» **EXTRACTED INFORMATION**:
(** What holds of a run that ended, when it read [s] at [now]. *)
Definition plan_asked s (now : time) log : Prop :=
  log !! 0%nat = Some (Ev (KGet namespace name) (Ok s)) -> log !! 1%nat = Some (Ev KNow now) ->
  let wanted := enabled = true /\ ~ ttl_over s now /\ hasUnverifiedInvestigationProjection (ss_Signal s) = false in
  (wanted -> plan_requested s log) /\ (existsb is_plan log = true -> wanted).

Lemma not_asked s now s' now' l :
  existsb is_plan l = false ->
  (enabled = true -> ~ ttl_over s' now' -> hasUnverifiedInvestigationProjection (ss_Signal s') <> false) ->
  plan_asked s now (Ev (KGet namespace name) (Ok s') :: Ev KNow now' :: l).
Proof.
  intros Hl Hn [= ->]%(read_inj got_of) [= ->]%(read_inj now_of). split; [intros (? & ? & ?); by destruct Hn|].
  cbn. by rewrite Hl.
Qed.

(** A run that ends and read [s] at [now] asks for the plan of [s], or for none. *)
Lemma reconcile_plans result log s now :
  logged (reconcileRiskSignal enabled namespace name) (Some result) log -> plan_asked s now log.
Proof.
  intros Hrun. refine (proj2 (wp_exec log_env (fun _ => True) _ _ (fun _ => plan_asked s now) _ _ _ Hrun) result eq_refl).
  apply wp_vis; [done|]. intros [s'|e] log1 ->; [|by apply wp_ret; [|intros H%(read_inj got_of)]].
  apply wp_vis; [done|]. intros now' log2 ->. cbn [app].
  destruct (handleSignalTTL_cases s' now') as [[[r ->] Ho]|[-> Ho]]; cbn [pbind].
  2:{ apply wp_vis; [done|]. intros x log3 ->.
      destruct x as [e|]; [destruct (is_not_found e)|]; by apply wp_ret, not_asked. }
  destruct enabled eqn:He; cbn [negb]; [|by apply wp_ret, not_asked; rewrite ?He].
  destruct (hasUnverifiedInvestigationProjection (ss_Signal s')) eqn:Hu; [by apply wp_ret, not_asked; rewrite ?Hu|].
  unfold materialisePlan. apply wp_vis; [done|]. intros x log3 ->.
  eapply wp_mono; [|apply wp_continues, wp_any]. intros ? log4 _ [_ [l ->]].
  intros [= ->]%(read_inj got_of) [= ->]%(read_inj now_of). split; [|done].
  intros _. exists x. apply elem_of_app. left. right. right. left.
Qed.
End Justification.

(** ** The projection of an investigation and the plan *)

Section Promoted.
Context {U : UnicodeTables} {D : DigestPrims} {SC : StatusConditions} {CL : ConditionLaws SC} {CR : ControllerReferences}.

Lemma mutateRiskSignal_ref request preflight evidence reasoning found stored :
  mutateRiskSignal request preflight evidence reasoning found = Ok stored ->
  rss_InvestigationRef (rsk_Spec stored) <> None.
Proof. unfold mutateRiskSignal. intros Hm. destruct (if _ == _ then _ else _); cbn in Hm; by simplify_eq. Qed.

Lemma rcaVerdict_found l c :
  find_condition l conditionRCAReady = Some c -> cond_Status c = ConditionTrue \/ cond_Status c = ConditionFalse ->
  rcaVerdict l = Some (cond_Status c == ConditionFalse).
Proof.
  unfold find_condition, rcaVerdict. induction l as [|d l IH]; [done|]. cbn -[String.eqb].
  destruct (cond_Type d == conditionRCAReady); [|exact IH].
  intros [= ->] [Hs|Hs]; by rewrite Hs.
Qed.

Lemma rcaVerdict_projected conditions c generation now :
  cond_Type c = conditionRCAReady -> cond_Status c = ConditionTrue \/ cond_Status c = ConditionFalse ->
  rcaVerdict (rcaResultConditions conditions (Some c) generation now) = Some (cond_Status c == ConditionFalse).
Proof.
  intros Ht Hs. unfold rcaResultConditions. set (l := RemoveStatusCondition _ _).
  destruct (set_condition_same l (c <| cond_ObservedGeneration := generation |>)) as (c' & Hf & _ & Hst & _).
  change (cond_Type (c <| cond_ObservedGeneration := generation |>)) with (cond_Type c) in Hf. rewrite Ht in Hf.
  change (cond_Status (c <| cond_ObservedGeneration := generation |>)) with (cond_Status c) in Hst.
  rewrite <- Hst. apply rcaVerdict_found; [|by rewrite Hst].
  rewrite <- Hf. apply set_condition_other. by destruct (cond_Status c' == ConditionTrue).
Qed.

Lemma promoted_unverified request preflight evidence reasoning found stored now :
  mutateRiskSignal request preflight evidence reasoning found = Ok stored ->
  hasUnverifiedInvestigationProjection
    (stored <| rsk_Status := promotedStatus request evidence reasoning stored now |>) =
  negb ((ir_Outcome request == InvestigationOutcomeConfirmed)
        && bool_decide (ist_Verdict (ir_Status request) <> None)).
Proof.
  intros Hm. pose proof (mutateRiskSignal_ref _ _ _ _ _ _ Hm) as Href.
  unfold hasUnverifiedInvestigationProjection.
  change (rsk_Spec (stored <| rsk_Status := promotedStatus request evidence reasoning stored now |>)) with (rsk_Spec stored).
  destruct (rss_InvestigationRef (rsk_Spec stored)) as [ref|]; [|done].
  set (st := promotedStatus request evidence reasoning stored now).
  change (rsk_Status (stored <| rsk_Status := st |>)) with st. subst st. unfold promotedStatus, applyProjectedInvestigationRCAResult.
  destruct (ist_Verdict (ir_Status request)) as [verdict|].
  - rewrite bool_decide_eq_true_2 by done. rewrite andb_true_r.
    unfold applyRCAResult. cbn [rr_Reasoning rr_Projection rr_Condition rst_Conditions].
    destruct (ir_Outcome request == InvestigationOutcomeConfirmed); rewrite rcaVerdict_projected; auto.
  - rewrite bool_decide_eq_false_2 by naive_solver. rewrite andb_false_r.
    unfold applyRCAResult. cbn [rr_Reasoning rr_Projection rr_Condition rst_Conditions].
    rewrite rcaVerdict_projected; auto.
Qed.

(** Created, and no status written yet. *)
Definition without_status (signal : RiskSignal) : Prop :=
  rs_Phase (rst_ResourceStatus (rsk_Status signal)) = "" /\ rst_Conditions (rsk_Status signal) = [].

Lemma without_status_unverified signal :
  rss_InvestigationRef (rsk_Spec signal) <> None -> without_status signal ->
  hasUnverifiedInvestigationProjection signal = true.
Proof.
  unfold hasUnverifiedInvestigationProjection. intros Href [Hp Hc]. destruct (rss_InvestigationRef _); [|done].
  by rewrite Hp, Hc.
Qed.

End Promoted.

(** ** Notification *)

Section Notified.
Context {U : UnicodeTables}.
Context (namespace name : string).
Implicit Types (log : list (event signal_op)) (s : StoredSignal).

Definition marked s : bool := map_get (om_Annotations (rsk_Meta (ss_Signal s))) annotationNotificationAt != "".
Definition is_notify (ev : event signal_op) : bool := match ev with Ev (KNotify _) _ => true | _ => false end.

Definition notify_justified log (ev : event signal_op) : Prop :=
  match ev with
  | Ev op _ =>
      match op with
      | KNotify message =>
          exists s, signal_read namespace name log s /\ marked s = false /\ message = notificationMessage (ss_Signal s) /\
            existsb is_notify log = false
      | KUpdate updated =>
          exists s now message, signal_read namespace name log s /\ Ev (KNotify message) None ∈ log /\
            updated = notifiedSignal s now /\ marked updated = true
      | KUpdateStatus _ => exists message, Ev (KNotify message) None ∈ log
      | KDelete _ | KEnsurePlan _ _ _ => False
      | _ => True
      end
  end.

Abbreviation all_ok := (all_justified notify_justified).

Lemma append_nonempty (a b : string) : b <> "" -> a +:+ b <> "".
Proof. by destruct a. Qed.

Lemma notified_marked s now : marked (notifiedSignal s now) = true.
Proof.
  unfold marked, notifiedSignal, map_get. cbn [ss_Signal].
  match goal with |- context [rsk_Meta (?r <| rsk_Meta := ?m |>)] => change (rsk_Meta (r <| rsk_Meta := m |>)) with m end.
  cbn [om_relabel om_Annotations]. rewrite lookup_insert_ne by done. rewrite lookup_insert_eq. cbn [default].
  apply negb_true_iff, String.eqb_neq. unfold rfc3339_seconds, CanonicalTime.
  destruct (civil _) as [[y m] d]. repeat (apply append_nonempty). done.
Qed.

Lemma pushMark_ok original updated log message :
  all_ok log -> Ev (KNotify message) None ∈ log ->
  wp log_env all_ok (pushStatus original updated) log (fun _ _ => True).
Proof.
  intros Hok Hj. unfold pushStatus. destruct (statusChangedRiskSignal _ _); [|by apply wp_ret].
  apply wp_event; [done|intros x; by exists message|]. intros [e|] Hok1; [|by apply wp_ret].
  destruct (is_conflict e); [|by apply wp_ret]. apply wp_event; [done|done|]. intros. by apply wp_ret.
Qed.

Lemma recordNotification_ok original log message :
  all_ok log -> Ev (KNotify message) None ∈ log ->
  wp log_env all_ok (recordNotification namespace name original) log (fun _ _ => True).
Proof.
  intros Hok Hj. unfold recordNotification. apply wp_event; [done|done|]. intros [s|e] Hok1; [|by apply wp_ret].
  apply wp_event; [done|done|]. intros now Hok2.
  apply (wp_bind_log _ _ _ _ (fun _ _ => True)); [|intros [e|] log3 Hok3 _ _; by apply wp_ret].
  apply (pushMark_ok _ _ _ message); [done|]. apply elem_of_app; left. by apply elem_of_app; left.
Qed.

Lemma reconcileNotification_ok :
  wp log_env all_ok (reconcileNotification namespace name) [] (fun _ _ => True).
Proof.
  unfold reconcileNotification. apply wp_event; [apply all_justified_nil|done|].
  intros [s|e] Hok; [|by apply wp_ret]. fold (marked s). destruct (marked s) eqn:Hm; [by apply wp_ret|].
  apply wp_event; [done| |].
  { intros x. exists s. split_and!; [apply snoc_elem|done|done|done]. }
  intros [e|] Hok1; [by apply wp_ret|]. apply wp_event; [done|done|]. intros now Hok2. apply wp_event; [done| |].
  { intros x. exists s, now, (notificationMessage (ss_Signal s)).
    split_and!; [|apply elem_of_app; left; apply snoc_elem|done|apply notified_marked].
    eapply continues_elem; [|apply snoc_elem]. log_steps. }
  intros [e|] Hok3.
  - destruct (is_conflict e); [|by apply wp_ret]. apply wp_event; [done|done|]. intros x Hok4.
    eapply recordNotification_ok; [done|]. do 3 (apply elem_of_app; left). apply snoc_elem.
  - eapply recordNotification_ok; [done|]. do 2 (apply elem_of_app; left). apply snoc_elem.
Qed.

---

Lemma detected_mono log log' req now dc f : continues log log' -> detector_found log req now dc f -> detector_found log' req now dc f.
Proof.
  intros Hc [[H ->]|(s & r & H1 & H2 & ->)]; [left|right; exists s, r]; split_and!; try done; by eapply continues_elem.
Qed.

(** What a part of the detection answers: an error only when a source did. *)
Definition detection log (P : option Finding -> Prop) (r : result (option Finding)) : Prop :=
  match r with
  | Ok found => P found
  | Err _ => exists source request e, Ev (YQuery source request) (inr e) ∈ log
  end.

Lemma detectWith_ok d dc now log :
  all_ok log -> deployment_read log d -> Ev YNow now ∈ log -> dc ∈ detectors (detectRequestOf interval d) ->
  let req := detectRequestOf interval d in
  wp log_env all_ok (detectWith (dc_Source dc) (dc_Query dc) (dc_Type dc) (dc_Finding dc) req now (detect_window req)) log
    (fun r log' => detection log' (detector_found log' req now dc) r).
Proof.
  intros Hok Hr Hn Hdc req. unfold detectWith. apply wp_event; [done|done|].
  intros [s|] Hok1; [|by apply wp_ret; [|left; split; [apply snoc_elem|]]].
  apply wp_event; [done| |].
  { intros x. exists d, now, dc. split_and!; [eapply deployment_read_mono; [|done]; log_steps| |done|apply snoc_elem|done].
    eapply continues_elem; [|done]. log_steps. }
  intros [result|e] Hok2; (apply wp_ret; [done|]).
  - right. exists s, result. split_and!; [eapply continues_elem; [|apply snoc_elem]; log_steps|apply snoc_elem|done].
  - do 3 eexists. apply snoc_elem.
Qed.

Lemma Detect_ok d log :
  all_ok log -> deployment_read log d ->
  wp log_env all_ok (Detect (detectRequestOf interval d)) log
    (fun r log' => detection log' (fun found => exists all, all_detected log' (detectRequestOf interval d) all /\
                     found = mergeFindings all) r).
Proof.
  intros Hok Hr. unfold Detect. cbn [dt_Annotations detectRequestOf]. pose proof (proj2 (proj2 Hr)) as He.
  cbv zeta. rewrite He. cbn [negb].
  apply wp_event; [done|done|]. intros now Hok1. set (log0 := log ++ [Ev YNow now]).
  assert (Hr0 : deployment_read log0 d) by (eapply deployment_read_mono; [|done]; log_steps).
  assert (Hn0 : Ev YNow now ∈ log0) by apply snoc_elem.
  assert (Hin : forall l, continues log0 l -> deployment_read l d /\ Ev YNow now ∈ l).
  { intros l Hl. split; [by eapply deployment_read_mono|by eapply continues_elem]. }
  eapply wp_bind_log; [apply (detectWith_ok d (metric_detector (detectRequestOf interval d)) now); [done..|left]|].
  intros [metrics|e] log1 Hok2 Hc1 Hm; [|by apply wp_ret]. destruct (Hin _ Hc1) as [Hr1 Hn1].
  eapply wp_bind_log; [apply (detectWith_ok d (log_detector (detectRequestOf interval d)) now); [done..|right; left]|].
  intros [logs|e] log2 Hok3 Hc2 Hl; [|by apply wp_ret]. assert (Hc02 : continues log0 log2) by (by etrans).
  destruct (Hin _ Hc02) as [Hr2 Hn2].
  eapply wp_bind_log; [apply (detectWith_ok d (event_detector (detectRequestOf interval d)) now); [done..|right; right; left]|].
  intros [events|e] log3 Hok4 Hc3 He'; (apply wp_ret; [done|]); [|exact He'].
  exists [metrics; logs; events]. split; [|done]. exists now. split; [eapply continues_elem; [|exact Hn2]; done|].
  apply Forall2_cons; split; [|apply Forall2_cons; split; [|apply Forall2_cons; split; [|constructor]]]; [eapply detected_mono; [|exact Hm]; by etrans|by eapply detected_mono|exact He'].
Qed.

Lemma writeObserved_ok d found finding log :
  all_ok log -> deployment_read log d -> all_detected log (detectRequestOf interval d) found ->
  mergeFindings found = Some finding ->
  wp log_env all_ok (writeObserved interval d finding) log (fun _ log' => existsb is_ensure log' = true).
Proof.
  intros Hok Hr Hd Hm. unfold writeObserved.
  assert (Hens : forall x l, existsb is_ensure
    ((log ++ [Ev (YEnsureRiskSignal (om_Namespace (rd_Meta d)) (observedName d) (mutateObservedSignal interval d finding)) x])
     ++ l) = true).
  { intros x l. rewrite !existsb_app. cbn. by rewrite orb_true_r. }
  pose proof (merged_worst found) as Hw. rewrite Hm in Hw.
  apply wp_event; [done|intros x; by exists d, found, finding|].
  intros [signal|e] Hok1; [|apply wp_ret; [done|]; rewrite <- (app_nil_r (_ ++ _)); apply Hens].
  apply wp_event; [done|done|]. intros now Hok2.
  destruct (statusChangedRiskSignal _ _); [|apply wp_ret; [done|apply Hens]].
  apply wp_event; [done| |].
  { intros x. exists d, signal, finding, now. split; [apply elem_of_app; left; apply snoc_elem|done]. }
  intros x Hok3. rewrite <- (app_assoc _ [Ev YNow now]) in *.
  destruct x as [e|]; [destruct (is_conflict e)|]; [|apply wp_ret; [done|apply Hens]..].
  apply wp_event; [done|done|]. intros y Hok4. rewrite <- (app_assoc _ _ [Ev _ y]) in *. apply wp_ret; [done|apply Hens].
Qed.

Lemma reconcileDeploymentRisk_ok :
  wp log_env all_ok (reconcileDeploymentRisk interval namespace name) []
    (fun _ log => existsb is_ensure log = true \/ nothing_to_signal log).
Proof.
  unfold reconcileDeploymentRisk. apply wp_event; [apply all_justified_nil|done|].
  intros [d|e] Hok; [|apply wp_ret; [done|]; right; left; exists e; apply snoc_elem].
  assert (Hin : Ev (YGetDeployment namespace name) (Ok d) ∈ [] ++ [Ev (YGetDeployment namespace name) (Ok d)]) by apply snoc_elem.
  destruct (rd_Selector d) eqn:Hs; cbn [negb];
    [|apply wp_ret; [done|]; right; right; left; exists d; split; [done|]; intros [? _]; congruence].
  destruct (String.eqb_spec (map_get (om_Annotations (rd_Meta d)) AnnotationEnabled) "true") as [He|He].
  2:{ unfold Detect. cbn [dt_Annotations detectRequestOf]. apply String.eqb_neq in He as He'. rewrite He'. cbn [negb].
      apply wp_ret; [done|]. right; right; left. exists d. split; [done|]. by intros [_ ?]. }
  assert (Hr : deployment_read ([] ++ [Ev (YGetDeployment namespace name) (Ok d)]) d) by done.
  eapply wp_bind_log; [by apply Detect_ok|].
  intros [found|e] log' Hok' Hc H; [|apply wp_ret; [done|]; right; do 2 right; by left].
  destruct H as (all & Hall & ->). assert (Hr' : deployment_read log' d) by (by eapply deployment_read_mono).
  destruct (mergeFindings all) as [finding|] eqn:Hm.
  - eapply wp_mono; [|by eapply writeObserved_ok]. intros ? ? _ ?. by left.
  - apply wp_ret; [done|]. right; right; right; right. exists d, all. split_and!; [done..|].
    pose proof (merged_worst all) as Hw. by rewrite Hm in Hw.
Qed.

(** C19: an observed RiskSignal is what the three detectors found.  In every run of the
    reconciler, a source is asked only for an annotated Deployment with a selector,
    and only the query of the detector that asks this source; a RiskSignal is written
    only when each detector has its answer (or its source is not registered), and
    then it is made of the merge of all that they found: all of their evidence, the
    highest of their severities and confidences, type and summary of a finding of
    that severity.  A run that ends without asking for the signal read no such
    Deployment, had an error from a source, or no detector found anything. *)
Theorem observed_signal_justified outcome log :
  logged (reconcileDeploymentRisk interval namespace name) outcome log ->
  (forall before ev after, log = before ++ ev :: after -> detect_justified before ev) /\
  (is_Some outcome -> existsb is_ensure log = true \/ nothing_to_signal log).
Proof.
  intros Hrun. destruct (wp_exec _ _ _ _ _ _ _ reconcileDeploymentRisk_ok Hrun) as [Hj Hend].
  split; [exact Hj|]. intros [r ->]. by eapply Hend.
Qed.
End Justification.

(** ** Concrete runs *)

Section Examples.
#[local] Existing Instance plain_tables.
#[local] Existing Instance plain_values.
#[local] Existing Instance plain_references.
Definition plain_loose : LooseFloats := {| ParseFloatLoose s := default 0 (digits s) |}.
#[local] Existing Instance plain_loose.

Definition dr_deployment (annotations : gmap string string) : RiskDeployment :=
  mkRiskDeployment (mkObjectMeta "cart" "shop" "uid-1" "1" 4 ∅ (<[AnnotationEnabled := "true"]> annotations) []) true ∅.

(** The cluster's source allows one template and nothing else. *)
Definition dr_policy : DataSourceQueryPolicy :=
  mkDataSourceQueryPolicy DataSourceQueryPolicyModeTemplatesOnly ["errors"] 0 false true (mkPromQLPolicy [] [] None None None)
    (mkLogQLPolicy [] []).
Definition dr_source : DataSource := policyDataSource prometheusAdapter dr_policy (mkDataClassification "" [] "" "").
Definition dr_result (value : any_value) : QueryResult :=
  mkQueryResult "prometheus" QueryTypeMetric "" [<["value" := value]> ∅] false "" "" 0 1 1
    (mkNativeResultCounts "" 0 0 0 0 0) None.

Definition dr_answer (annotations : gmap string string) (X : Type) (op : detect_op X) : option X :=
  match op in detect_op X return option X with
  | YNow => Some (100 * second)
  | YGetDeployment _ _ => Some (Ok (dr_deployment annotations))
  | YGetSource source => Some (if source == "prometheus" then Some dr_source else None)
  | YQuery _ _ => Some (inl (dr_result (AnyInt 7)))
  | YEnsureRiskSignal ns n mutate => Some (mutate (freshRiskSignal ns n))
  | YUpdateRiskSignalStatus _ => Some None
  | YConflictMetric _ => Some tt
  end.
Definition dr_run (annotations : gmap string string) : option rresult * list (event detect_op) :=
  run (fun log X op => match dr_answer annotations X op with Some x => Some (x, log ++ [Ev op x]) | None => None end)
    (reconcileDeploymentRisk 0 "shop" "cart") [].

» **EXERCISE PROMPT**: Retype only the stretch of lines above starting at the one with "(** What holds" and stopping at the one with "intros Hrun. refine", exactly as written, with both kept.

» **YOUR SOLUTION**:
(** What holds of a run that ended, when it read [s] at [now]. *)
Definition plan_asked s (now : time) log : Prop :=
  log !! 0%nat = Some (Ev (KGet namespace name) (Ok s)) -> log !! 1%nat = Some (Ev KNow now) ->
  let wanted := enabled = true /\ ~ ttl_over s now /\ hasUnverifiedInvestigationProjection (ss_Signal s) = false in
  (wanted -> plan_requested s log) /\ (existsb is_plan log = true -> wanted).

Lemma not_asked s now s' now' l :
  existsb is_plan l = false ->
  (enabled = true -> ~ ttl_over s' now' -> hasUnverifiedInvestigationProjection (ss_Signal s') <> false) ->
  plan_asked s now (Ev (KGet namespace name) (Ok s') :: Ev KNow now' :: l).
Proof.
  intros Hl Hn [= ->]%(read_inj got_of) [= ->]%(read_inj now_of). split; [intros (? & ? & ?); by destruct Hn|].
  cbn. by rewrite Hl.
Qed.

(** A run that ends and read [s] at [now] asks for the plan of [s], or for none. *)
Lemma reconcile_plans result log s now :
  logged (reconcileRiskSignal enabled namespace name) (Some result) log -> plan_asked s now log.
Proof.
  intros Hrun. refine (proj2 (wp_exec log_env (fun _ => True) _ _ (fun _ => plan_asked s now) _ _ _ Hrun) result eq_refl).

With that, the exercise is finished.